■ Description of the task
All lines in the data bearing the string "done" should be identified and copied.

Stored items

Definition contains_range (N : Z) (m : AddrRangeMap) (r : AddrRange) : res (option AddrRange * AddrRangeMap) :=
  find N m r (fun r1 => isSubset r r1).
Definition contains_addr (N : Z) (m : AddrRangeMap) (a : Z) : res (option AddrRange * AddrRangeMap) :=
  contains_range N m (RangeSize a 1).
Definition map_intersects (N : Z) (m : AddrRangeMap) (r : AddrRange) : res (option AddrRange * AddrRangeMap) :=
  find N m r (fun r1 => AddrRange.intersects r r1).

(** [std::map::insert]: an equivalent key keeps its entry. *)
Fixpoint tree_insert (r : AddrRange) (d : V) (t : list (AddrRange * V)) : AddrRange * list (AddrRange * V) :=
  match t with
  | [] => (r, [(r, d)])
  | (k, x) :: t' =>
    if range_lt k r then let '(it, t'') := tree_insert r d t' in (it, (k, x) :: t'')
    else if range_lt r k then (r, (r, d) :: t)
    else (k, t)
  end.

Definition insert (N : Z) (m : AddrRangeMap) (r : AddrRange) (d : V)
  : res (option AddrRange * AddrRangeMap) :=
  '(i, m) ← map_intersects N m r;
  match i with
  | Some _ => Ok (None, m)
  | None => let '(it, t) := tree_insert r d (tree m) in Ok (Some it, {| tree := t; cache := cache m |})
  end.

(** [cache.remove(p)] *)
Definition cache_remove (p : AddrRange) (c : list AddrRange) : list AddrRange :=
  filter (fun k => k <> p) c.

(** [erase(p)], for an iterator to an entry. *)
Definition erase (m : AddrRangeMap) (p : AddrRange) : res AddrRangeMap :=
  defined! bool_decide (p ∈ keys m) ;;
  Ok {| tree := filter (fun e => e.1 <> p) (tree m); cache := cache_remove p (cache m) |}.

(** The loop of [erase(p, q)] removes [p] once for every entry before [q], and
    [tree.erase(p, q)] erases those entries. *)
Fixpoint from_key (p : AddrRange) (t : list (AddrRange * V)) : list (AddrRange * V) * list (AddrRange * V) :=
  match t with
  | [] => ([], [])
  | e :: t' => if bool_decide (e.1 = p) then ([], t) else let '(b, a) := from_key p t' in (e :: b, a)
  end.
Definition erase_range (m : AddrRangeMap) (p : AddrRange) (q : option AddrRange) : AddrRangeMap :=
  let '(before, rest) := from_key p (tree m) in
  let '(gone, after) := match q with Some q => from_key q rest | None => (rest, []) end in
  {| tree := before ++ after;
     cache := foldr (fun _ c => cache_remove p c) (cache m) gone |}.

Definition clear (m : AddrRangeMap) : AddrRangeMap := {| tree := []; cache := [] |}.
Definition map_size (m : AddrRangeMap) : Z := Z.of_nat (length (tree m)).
Definition map_empty (m : AddrRangeMap) : bool := match tree m with [] => true | _ => false end.

(** * Invariant *)

(** A range the map can hold: interleaved, or with no stripe number. *)
Record key_ok (k : AddrRange) : Prop := {
  ko_wf : range_wf k;
  ko_valid : _start k <= _end k;
  ko_match : interleaved k = false -> intlvMatch k = 0 }.

Definition disjoint_bounds (k1 k2 : AddrRange) : Prop := _end k1 < _start k2 \/ _end k2 < _start k1.

(** Two entries: in order, and stripes of the same range or apart. *)
Definition in_order (k1 k2 : AddrRange) : Prop :=
  range_lt k1 k2 = true /\ (mergesWith k1 k2 = true \/ disjoint_bounds k1 k2).

Record map_inv (m : AddrRangeMap) : Prop := {
  mi_keys : Forall key_ok (keys m);
  mi_order : StronglySorted in_order (keys m);
  mi_cache : forall k, k ∈ cache m -> k ∈ keys m }.

(** ** Order *)

Lemma range_lt_spec k1 k2 :
  range_lt k1 k2 = true <-> _start k1 < _start k2 \/ (_start k1 = _start k2 /\ intlvMatch k1 < intlvMatch k2).
Proof. unfold range_lt. destruct (Z.eqb_spec (_start k1) (_start k2)); cbn [negb]; rewrite Z.ltb_lt; lia. Qed.

Lemma range_lt_false k1 k2 :
  range_lt k1 k2 = false <-> _start k2 < _start k1 \/ (_start k1 = _start k2 /\ intlvMatch k2 <= intlvMatch k1).
Proof. unfold range_lt. destruct (Z.eqb_spec (_start k1) (_start k2)); cbn [negb]; rewrite Z.ltb_ge; lia. Qed.

Lemma upper_bound_spec r ks b a :
  upper_bound r ks = (b, a) -> ks = b ++ a /\ Forall (fun k => range_lt r k = false) b /\
    (forall k a', a = k :: a' -> range_lt r k = true).
Proof.
  revert b a. induction ks as [|k ks IH]; intros b a; cbn; [by intros [= <- <-]|].
  destruct (range_lt r k) eqn:E.
  - intros [= <- <-]. split; [done|]. split; [done|]. by intros k' a' [= <- _].
  - destruct (upper_bound r ks) as [b' a'] eqn:E'. intros [= <- <-].
    destruct (IH b' a' eq_refl) as (-> & Hb & Ha). split; [done|]. split; [by constructor|done].
Qed.

Lemma sorted_app_order (b a : list AddrRange) k1 k2 :
  StronglySorted in_order (b ++ a) -> k1 ∈ b -> k2 ∈ a -> in_order k1 k2.
Proof.
  induction b as [|k b IH]; intros Hs H1 H2; [by apply not_elem_of_nil in H1|].
  inversion_clear Hs as [|? ? Hs' Hf]. apply elem_of_cons in H1 as [-> |H1]; [|by apply IH].
  rewrite Forall_forall in Hf. apply Hf. apply elem_of_app. by right.
Qed.

(** Entries that share an address bound merge. *)
Lemma in_order_overlap k1 k2 :
  in_order k1 k2 \/ in_order k2 k1 -> _start k1 <= _end k2 -> _start k2 <= _end k1 -> mergesWith k2 k1 = true.
Proof.
  intros [[_ [Hm|Hd]]|[_ [Hm|Hd]]] H1 H2; try (unfold disjoint_bounds in Hd; lia);
    apply mergesWith_spec in Hm; apply mergesWith_spec; intuition congruence.
Qed.

(** No address is in two entries. *)
Lemma entries_disjoint k1 k2 a :
  key_ok k1 -> key_ok k2 -> in_order k1 k2 \/ in_order k2 k1 -> contains k1 a = true -> contains k2 a = false.
Proof.
  intros Hk1 Hk2 Ho Hc1. apply not_true_is_false. intros Hc2.
  apply contains_spec in Hc1 as [Hb1 Hs1], Hc2 as [Hb2 Hs2]. unfold in_bounds in *.
  pose proof (in_order_overlap k1 k2 Ho ltac:(lia) ltac:(lia)) as Hm%mergesWith_spec.
  destruct Hm as (E1 & E2 & E3 & E4 & E5).
  assert (intlvMatch k1 = intlvMatch k2) as Em.
  { assert (interleaved k1 = interleaved k2) as Ei by (unfold interleaved; by rewrite E5).
    assert (hashed k1 = hashed k2) as Eh by (unfold hashed; by rewrite Ei, E4).
    destruct (interleaved k2) eqn:Ei2.
    - rewrite <- Hs1, <- Hs2 by done. unfold stripe_of. by rewrite Eh, E3, E4, E5.
    - rewrite (ko_match _ Hk1), (ko_match _ Hk2) by congruence. done. }
  destruct Ho as [[Ho _]|[Ho _]]; apply range_lt_spec in Ho; lia.
Qed.

(** ** Looking up *)

(** [cond] answers [P] on the entries of the map. *)
Lemma scan_cache_ok ks cond (P : AddrRange -> bool) pre c :
  (forall k, k ∈ ks -> cond k = Ok (P k)) -> (forall k, k ∈ reverse pre ++ c -> k ∈ ks) ->
  exists o, scan_cache ks cond pre c = Ok o /\
    match o with
    | Some (k, c') => P k = true /\ k ∈ ks /\ forall x, x ∈ c' -> x ∈ ks
    | None => Forall (fun k => P k = false) c
    end.
Proof.
  intros Hc. revert pre. induction c as [|k c IH]; intros pre Hk; cbn [scan_cache]; [by exists None|].
  assert (k ∈ ks) as Hin by (apply Hk, elem_of_app; right; apply elem_of_cons; by left).
  rewrite bool_decide_eq_true_2 by done. rewrite Hc by done. cbn [mbind res_bind]. destruct (P k) eqn:EP.
  - eexists. split; [done|]. cbn. do 2 (split; [done|]). intros x Hx. apply Hk.
    rewrite elem_of_app, elem_of_cons. apply elem_of_cons in Hx as [-> |Hx]; [tauto|].
    apply elem_of_app in Hx. tauto.
  - destruct (IH (k :: pre)) as (o & Ho & Hr).
    + intros x Hx. apply Hk. by rewrite reverse_cons, <- app_assoc in Hx.
    + exists o. split; [done|]. destruct o as [[k' c']|]; [done|by constructor].
Qed.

■ Solution below
  - intros [= <- <-]. split; [done|]. split; [done|]. by intros k' a' [= <- _].
    destruct (IH b' a' eq_refl) as (-> & Hb & Ha). split; [done|]. split; [by constructor|done].
    - rewrite <- Hs1, <- Hs2 by done. unfold stripe_of. by rewrite Eh, E3, E4, E5.
    - rewrite (ko_match _ Hk1), (ko_match _ Hk2) by congruence. done. }
  rewrite bool_decide_eq_true_2 by done. rewrite Hc by done. cbn [mbind res_bind]. destruct (P k) eqn:EP.
  - eexists. split; [done|]. cbn. do 2 (split; [done|]). intros x Hx. apply Hk.
    + exists o. split; [done|]. destruct o as [[k' c']|]; [done|by constructor].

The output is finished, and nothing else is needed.